VARS Gene: A Vital Player in Cognitive Function

Description:

The VARS gene, located on chromosome 16, encodes a protein called valyl-tRNA synthetase. This protein is essential for protein synthesis, the process by which cells create proteins. Valyl-tRNA synthetase attaches the amino acid valine to tRNA molecules, which then carry valine to the ribosome during protein synthesis.

Associated Diseases:

Mutations in the VARS gene have been linked to a range of neurodegenerative and cognitive disorders, including:

  • Amyotrophic lateral sclerosis (ALS): ALS is a fatal disease that affects motor neurons, leading to progressive muscle weakness and paralysis. Mutations in the VARS gene account for approximately 1-2% of familial ALS cases.
  • Frontotemporal dementia (FTD): FTD is a degenerative brain disorder that affects behavior, personality, and language. VARS mutations are responsible for a rare form of FTD known as atypical FTD-ALS.
  • Multiple system atrophy (MSA): MSA is a neurodegenerative disorder that affects the autonomic nervous system, movement, and cognition.
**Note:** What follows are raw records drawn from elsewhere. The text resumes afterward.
(* ===== verification/ProcOps.v ===== *)
(** * kill, setpriority, getpriority, yield, sleep

    Each operation refines a function on views. *)

From S2P Require Import Prelude Params Spinlock ProcDefs StateList Proc ProcInv ProcWake.

(** ** Specifications *)

Definition search (sts : list nat) (n : Z) (v : view) : option nat :=
  first_in (v_tbl v) (has_pid n) (visited v sts).

(** [kill]: the process is marked; if it sleeps, it becomes RUNNABLE. *)
Definition kill_rec (r : proc) : proc :=
  if decide (state r = SLEEPING) then r <| killed := 1 |> <| state := RUNNABLE |>
  else r <| killed := 1 |>.
Definition a_kill (n : Z) (v : view) : Z * view :=
  match search live_states n v with
  | None => (-1, v)
  | Some p =>
      match v_tbl v !! p with
      | None => (-1, v)
      | Some r => (0, if decide (state r = SLEEPING) then a_place p (kill_rec r) v
                      else a_upd p (kill_rec r) v)
      end
  end.

(** [setpriority]: sleeping, runnable and running processes; a change of
    priority refills the budget and requeues a runnable process. *)
Definition prio_states : list nat := [state_num SLEEPING; state_num RUNNABLE; state_num RUNNING].
Definition prio_rec (prio : Z) (r : proc) : proc :=
  r <| priority := prio |> <| budget := BUDGET |>.
Definition a_setprio (p : nat) (r : proc) (prio : Z) (v : view) : view :=
  if priority r =? prio then v
  else if decide (state r = RUNNABLE) then a_place p (prio_rec prio r) v
  else a_upd p (prio_rec prio r) v.
Definition bad_pid (n : Z) : bool := (n <? 0) || (32767 <? n).
Definition bad_prio (prio : Z) : bool := (prio <? 0) || (Z.of_nat MAXPRIO <? prio).
Definition a_setpriority (n prio : Z) (v : view) : Z * view :=
  if bad_pid n || bad_prio prio then (RETURN_FAILURE, v)
  else match search prio_states n v with
       | None => (RETURN_FAILURE, v)
       | Some p => match v_tbl v !! p with
                   | None => (RETURN_FAILURE, v)
                   | Some r => (RETURN_SUCCESS, a_setprio p r prio v)
                   end
       end.

(** [getpriority] also knows zombies. *)
Definition a_getpriority (n : Z) (v : view) : Z :=
  if bad_pid n then RETURN_FAILURE
  else match search (seq (state_num SLEEPING) 4) n v ≫= (fun p => v_tbl v !! p) with
       | None => RETURN_FAILURE
       | Some r => s32 (priority r)
       end.

(** [yield] and [sleep] up to the switch. *)
Definition yield_rec (t : Z) (r : proc) : proc :=
  account t ((charge t r) <| state := RUNNABLE |>).
Definition a_yield (p : nat) (r : proc) (v : view) : view :=
  a_place p (yield_rec (v_ticks v) r) v.
Definition sleep_rec (ch : chan) (t : Z) (r : proc) : proc :=
  account t (charge t (r <| chan_of_proc := ch |> <| state := SLEEPING |>)).
Definition a_sleep (ch : chan) (p : nat) (r : proc) (v : view) : view :=
  a_place p (sleep_rec ch (v_ticks v) r) v.

(** The locks around [sleep]. *)
Definition lk_pre (lk : lkref) (v : view) : Prop :=
  v_pt v = (if lk is LkPtable then true else false) /\
  v_own v = (if lk is LkOwn then true else false).
Definition lk_post (lk : lkref) (v : view) : view :=
  v <| v_pt := if lk is LkPtable then true else false |>
    <| v_own := if lk is LkOwn then true else false |>.

(** Demotion: one level, and the budget is refilled. *)
Lemma charge_spec t r :
  let spent := s32 (budget r - u32 (t - cpu_ticks_in r)) in
  state (charge t r) = state r /\ parent (charge t r) = parent r /\
  ofile (charge t r) = ofile r /\ name (charge t r) = name r /\
  (0 < spent -> priority (charge t r) = priority r /\ budget (charge t r) = spent) /\
  (spent <= 0 -> priority (charge t r) = (if 0 <? priority r then priority r - 1 else priority r) /\
     budget (charge t r) = BUDGET).
Proof.
  intros spent. unfold charge. fold spent. destruct (Z.leb_spec spent 0); [|split_and!; try done; lia].
  destruct (0 <? priority r); split_and!; try done; lia.
Qed.

Lemma charge_link_free t : link_free (charge t).
Proof.
  intros r n. unfold charge. rec_simpl. case_match; [|done]. by case_match.
Qed.

Lemma charge_prio t r :
  0 <= priority r <= Z.of_nat MAXPRIO -> 0 <= priority (charge t r) <= Z.of_nat MAXPRIO.
Proof.
  intros Hr. destruct (charge_spec t r) as (_ & _ & _ & _ & H1 & H2).
  destruct (Z.le_gt_cases (s32 (budget r - u32 (t - cpu_ticks_in r))) 0) as [H|H].
  - destruct (H2 H) as [-> _]. destruct (Z.ltb_spec 0 (priority r)); lia.
  - by destruct (H1 H) as [-> _].
Qed.

Lemma kill_rec_state r :
  state (kill_rec r) = if decide (state r = SLEEPING) then RUNNABLE else state r.
Proof. unfold kill_rec. by case_decide. Qed.

Lemma vinv_kill v p r :
  vinv v -> v_tbl v !! p = Some r ->
  vinv (if decide (state r = SLEEPING) then a_place p (kill_rec r) v else a_upd p (kill_rec r) v).
Proof.
  intros H Hr. unfold kill_rec. case_decide as Hst.
  - eapply vinv_move; [done|done| |by apply (vi_wf v H p r)|done..]. right. by left.
  - by eapply vinv_touch.
Qed.

Lemma a_kill_hit n v p r :
  search live_states n v = Some p -> v_tbl v !! p = Some r ->
  a_kill n v = (0, if decide (state r = SLEEPING) then a_place p (kill_rec r) v
                   else a_upd p (kill_rec r) v).
Proof. intros Hs Hr. unfold a_kill. by rewrite Hs, Hr. Qed.

Lemma vinv_setprio v p r prio :
  vinv v -> v_tbl v !! p = Some r -> bad_prio prio = false -> vinv (a_setprio p r prio v).
Proof.
  intros H Hr Hb. unfold bad_prio in Hb. apply orb_false_iff in Hb as [Hb1 Hb2].
  unfold a_setprio. destruct (priority r =? prio); [done|].
  destruct (vi_wf v H p r Hr) as [W1 W2 W3 W4 W5]. assert (Hp : 0 <= prio <= Z.of_nat MAXPRIO) by lia.
  case_decide as Hst.
  - eapply vinv_move; [done|done| |done..]. right. by left.
  - eapply vinv_upd; [done|done| |unfold home, prio_rec; rec_simpl; by rewrite !decide_False].
    eapply ok_change_keep; [done|done|by split|done|].
    destruct (decide (alive r)); [by left|]. right. by apply (vinv_unref v p r).
Qed.

Lemma a_setpriority_hit n prio v p r :
  bad_pid n = false -> bad_prio prio = false -> search prio_states n v = Some p ->
  v_tbl v !! p = Some r -> a_setpriority n prio v = (RETURN_SUCCESS, a_setprio p r prio v).
Proof. intros H1 H2 Hs Hr. unfold a_setpriority. by rewrite H1, H2, Hs, Hr. Qed.

Section ops.
Context {L E : Type} `{CL : CpuLock L} `{SV : ProcServices E}.
Abbreviation K := (kst L E).
Context (P : prot K).

Lemma live_states_lt : Forall (fun i => (i < statecount)%nat) live_states.
Proof. by apply (bool_decide_unpack _). Qed.

Lemma wp_kill v s n (Q : Z -> K -> Prop) :
  rep v s -> vinv v -> v_pt v = false ->
  (forall s', rep (a_kill n v).2 s' -> vinv (a_kill n v).2 -> Q (a_kill n v).1 s') ->
  wp P (kill n) s Q.
Proof.
  intros H Hv Hpt HQ. apply wp_bind. eapply wp_acquire; [done|done|]. intros s1 H1.
  set (v1 := v <| v_pt := true |>) in *. assert (Hv1 : vinv v1) by (by apply (vinv_frame v)).
  apply wp_bind. eapply wp_search; [done|done|apply live_states_lt|done| | |].
  - intros p r j Hp Hr _ Hst _. rewrite (a_kill_hit n v p r Hp Hr) in HQ.
    pose proof (vinv_kill v p r Hv Hr) as Hk. unfold kill_rec in *. rewrite !decide_False in HQ, Hk by congruence.
    apply wp_bind. eapply wp_put_proc; [done|done|done|].
    intros s2 H2. apply wp_bind. eapply wp_release; [done|done|]. intros s3 H3.
    apply wp_ret. eexists. split; [done|]. apply wp_ret. apply HQ; [|done].
    by destruct v; simpl in Hpt; subst.
  - intros p r Hp Hr _ Hst. rewrite (a_kill_hit n v p r Hp Hr) in HQ.
    pose proof (vinv_kill v p r Hv Hr) as Hk. unfold kill_rec in *.
    apply wp_bind. eapply wp_put_proc; [done|done|done|]. intros s2 H2.
    assert (Hr2 : v_tbl (a_upd p (r <| killed := 1 |>) v1) !! p = Some (r <| killed := 1 |>)).
    { apply list_lookup_insert_eq. by eapply lookup_lt_Some. }
    assert (Hv2 : vinv (a_upd p (r <| killed := 1 |>) v1)) by (by eapply vinv_touch).
    apply wp_bind. eapply wp_get_proc; [done|done|]. intros m. rec_simpl. apply wp_bind.
    case_decide as Hsl.
    + rewrite bool_decide_eq_true_2 by done. apply wp_bind.
      assert (state (r <| killed := 1 |>) = SLEEPING) as <- by done.
      eapply wp_leave_state; [done|done|done|done|]. intros s3 H3.
      eapply wp_enter_ready; [done|by eapply (rep_lt v1 s1)|by apply (vi_wf v Hv p r)|]. intros s4 H4.
      apply wp_bind. eapply wp_release; [done|done|]. intros s5 H5. apply wp_ret.
      eexists. split; [done|]. apply wp_ret, HQ; [|done].
      rewrite a_place_upd in H5. by destruct v; simpl in Hpt; subst.
    + rewrite bool_decide_eq_false_2 by done. apply wp_ret, wp_bind.
      eapply wp_release; [done|done|]. intros s5 H5. apply wp_ret.
      eexists. split; [done|]. apply wp_ret, HQ; [|done]. by destruct v; simpl in Hpt; subst.
  - intros Hn. apply wp_bind. eapply wp_release; [done|done|]. intros s2 H2. apply wp_ret.
    unfold a_kill in HQ. rewrite (Hn : search live_states n v = None) in HQ.
    apply HQ; [|done]. by destruct v; simpl in Hpt; subst.
Qed.

(** Requeueing a runnable process at another priority. *)
Lemma wp_requeue v s p r j prio (Q : unit -> K -> Prop) :
  rep v s -> vinv v -> v_tbl v !! p = Some r -> state r = RUNNABLE ->
  priority r = Z.of_nat j -> bad_prio prio = false ->
  (forall s', rep (a_place p (prio_rec prio r) v) s' -> Q tt s') ->
  wp P (q <- ready_of_prio p ;;
        remove_or_panic "Empty list or process not in list" q p ;;;
        assertState p RUNNABLE ;;;
        r <- get_proc p ;;
        (if negb (priority r =? Z.of_nat j) then panic "p->priority not same as in ready list"
         else ret tt) ;;;
        put_proc p (fun r => r <| priority := prio |> <| budget := BUDGET |>) ;;;
        q <- ready_of_prio p ;;
        stateListAdd q p) s Q.
Proof.
  intros H Hv Hr Hst Hj Hb HQ. unfold bad_prio in Hb. apply orb_false_iff in Hb as [Hb1 Hb2].
  assert (Hlt := rep_lt v s p r H Hr).
  apply wp_bind, wp_bind. eapply wp_get_proc; [done|done|]. intros n. apply wp_ret. rec_simpl.
  apply wp_bind. eapply wp_remove_or_panic; [done| |].
  { pose proof (vinv_home v p r Hv Hr) as Hh. unfold home in Hh. by rewrite decide_True in Hh. }
  intros s1 H1. assert (H1' : rep (detached p r v) s1) by (unfold detached; by rewrite a_upd_id).
  pose proof (detached_lookup v s1 p r H1' Hlt) as Hr1.
  apply wp_bind. eapply wp_assertState; [done|done|done|].
  apply wp_bind. eapply wp_get_proc; [done|done|]. intros n2. rec_simpl.
  rewrite Hj, Z.eqb_refl. apply wp_bind, wp_ret, wp_bind.
  eapply wp_put_detached; [done|done|done|]. intros s2 H2. apply wp_bind, wp_bind.
  eapply wp_get_proc; [done|by eapply detached_lookup|]. intros n3. apply wp_ret. rec_simpl.
  eapply wp_add_detached; [done|done| | |done]; unfold home; rec_simpl;
    rewrite decide_True by done; [|done]. simpl. lia.
Qed.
VARS mutations have been associated with some cases of MSA.
  • Autism spectrum disorder (ASD): Research suggests that certain VARS mutations may be a risk factor for ASD, particularly in individuals with intellectual disability or developmental delay.

Did you Know ?

Approximately 0.1% of people in the general population carry a mutation in the VARS gene, making it one of the most common genetic risk factors for ALS.



Disclaimer

The information provided here is not exhaustive by any means. Always consult your doctor or other qualified healthcare provider with any questions you may have regarding a medical condition, procedure, or treatment, whether it is a prescription medication, over-the-counter drug, vitamin, supplement, or herbal alternative.